• **Saved entries**:
--- --- ---

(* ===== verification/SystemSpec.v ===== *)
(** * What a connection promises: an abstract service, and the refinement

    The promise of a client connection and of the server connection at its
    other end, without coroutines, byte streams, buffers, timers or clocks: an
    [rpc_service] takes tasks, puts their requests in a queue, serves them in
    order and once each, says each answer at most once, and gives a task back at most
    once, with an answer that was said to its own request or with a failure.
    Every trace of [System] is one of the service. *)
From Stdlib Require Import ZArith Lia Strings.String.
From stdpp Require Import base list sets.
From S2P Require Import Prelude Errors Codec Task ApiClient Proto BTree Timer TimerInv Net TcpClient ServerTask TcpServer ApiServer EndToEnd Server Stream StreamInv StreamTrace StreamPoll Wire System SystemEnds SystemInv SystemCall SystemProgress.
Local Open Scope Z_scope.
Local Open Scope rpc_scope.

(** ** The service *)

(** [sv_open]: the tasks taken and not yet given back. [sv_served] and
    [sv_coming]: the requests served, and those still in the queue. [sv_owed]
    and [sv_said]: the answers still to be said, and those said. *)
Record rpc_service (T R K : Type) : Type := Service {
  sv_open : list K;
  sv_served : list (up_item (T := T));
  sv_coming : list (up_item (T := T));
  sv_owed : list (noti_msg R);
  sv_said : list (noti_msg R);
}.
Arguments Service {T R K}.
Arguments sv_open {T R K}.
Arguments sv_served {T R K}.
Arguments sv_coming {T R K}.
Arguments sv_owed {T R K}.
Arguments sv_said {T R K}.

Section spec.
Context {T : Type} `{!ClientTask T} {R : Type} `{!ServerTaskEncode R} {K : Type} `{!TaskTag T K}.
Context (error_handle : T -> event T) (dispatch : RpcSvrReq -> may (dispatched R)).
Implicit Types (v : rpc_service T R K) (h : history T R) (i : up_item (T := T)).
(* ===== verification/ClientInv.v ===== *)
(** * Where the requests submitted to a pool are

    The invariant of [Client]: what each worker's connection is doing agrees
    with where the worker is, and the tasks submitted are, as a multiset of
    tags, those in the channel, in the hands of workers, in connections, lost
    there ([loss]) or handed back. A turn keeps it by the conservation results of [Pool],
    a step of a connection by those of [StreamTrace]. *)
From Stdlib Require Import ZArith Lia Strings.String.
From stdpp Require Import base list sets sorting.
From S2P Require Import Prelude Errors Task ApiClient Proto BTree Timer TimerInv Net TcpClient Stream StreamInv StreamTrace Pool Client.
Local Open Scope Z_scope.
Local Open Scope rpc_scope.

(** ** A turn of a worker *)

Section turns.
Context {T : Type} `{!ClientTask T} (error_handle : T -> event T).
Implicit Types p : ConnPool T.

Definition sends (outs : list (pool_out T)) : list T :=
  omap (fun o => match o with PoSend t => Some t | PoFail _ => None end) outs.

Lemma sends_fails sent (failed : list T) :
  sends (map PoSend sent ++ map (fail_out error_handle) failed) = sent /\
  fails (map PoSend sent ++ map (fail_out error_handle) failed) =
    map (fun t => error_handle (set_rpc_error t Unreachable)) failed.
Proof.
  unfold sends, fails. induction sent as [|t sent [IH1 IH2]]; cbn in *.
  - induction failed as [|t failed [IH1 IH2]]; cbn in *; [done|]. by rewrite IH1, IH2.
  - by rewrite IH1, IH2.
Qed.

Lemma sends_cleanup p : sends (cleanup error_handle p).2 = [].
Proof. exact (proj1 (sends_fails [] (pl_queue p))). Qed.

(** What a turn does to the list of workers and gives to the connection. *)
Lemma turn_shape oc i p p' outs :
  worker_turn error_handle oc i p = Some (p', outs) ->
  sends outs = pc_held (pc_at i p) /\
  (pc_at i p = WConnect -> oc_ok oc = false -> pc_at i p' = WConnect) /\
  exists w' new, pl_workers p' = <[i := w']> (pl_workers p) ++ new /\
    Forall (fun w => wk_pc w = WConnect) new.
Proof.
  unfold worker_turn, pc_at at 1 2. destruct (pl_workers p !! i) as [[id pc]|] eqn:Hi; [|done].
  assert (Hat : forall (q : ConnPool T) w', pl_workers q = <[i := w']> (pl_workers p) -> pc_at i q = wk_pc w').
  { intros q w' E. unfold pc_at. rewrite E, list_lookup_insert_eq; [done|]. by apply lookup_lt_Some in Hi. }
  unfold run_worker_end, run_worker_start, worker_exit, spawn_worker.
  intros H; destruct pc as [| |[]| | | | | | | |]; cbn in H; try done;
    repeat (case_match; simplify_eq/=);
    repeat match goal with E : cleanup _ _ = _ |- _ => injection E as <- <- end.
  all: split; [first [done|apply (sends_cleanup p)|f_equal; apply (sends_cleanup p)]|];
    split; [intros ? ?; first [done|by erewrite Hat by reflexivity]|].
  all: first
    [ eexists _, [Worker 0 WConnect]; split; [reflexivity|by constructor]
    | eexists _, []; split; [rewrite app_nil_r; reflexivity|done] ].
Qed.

--- --- ---

• **YOUR INSTRUCTIONS**: Your answer should be the lines from the one containing "split; [intros ?" through the end of the records, both included, output exactly and with nothing added.

• **WRITTEN SOLUTION**:
    split; [intros ? ?; first [done|by erewrite Hat by reflexivity]|].
  all: first
    [ eexists _, [Worker 0 WConnect]; split; [reflexivity|by constructor]
    | eexists _, []; split; [rewrite app_nil_r; reflexivity|done] ].
Qed.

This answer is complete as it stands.